Stored data:

^^^^^^^^

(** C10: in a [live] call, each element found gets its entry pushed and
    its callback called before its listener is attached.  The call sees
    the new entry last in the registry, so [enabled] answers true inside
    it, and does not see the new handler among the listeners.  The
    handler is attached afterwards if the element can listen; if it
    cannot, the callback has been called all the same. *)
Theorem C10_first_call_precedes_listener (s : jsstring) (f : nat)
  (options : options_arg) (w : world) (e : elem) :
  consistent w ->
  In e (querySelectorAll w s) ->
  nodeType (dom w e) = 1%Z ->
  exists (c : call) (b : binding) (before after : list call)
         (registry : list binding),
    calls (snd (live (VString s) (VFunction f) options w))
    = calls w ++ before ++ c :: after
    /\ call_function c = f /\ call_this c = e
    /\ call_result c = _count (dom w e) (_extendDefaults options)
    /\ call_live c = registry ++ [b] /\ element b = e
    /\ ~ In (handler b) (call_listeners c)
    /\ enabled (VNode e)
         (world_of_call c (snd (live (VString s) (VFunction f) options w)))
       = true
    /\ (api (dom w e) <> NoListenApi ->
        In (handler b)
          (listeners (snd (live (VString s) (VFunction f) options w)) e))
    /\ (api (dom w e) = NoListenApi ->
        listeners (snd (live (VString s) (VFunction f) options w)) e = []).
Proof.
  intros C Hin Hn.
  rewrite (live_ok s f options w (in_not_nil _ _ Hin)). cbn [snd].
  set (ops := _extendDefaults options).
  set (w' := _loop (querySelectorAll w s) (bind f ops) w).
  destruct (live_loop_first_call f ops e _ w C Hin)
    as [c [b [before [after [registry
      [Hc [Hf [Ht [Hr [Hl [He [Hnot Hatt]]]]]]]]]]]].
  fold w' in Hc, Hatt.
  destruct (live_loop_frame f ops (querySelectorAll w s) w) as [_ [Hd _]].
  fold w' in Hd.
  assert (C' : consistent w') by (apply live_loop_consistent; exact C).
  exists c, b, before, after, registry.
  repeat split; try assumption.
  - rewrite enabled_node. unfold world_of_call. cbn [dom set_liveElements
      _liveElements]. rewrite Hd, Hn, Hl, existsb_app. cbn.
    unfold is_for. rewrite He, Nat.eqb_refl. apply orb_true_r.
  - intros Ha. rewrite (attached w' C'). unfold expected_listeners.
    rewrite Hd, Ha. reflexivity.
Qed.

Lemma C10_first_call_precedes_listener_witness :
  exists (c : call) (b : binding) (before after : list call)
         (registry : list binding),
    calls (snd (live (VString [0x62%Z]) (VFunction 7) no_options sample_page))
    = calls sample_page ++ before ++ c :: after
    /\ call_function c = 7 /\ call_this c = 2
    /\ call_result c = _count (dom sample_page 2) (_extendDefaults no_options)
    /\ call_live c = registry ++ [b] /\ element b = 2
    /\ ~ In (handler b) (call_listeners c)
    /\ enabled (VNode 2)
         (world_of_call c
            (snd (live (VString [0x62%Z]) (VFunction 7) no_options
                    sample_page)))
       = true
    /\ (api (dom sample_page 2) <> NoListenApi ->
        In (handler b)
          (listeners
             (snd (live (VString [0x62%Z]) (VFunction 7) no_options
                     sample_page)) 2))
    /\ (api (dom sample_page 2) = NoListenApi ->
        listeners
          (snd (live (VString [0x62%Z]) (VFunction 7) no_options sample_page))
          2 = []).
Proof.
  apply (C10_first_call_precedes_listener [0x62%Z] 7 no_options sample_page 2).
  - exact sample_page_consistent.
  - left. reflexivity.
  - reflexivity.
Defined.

^^^^^^^^

Task brief —
Go to the line with "(world_of_call c (snd" in the entries above and repeat every line from there through the line with "sample_page ++ before ++ c :: after", exactly and with no other text.

Solution to this exercise —
         (world_of_call c (snd (live (VString s) (VFunction f) options w)))
       = true
    /\ (api (dom w e) <> NoListenApi ->
        In (handler b)
          (listeners (snd (live (VString s) (VFunction f) options w)) e))
    /\ (api (dom w e) = NoListenApi ->
        listeners (snd (live (VString s) (VFunction f) options w)) e = []).
Proof.
  intros C Hin Hn.
  rewrite (live_ok s f options w (in_not_nil _ _ Hin)). cbn [snd].
  set (ops := _extendDefaults options).
  set (w' := _loop (querySelectorAll w s) (bind f ops) w).
  destruct (live_loop_first_call f ops e _ w C Hin)
    as [c [b [before [after [registry
      [Hc [Hf [Ht [Hr [Hl [He [Hnot Hatt]]]]]]]]]]]].
  fold w' in Hc, Hatt.
  destruct (live_loop_frame f ops (querySelectorAll w s) w) as [_ [Hd _]].
  fold w' in Hd.
  assert (C' : consistent w') by (apply live_loop_consistent; exact C).
  exists c, b, before, after, registry.
  repeat split; try assumption.
  - rewrite enabled_node. unfold world_of_call. cbn [dom set_liveElements
      _liveElements]. rewrite Hd, Hn, Hl, existsb_app. cbn.
    unfold is_for. rewrite He, Nat.eqb_refl. apply orb_true_r.
  - intros Ha. rewrite (attached w' C'). unfold expected_listeners.
    rewrite Hd, Ha. reflexivity.
Qed.

Lemma C10_first_call_precedes_listener_witness :
  exists (c : call) (b : binding) (before after : list call)
         (registry : list binding),
    calls (snd (live (VString [0x62%Z]) (VFunction 7) no_options sample_page))
    = calls sample_page ++ before ++ c :: after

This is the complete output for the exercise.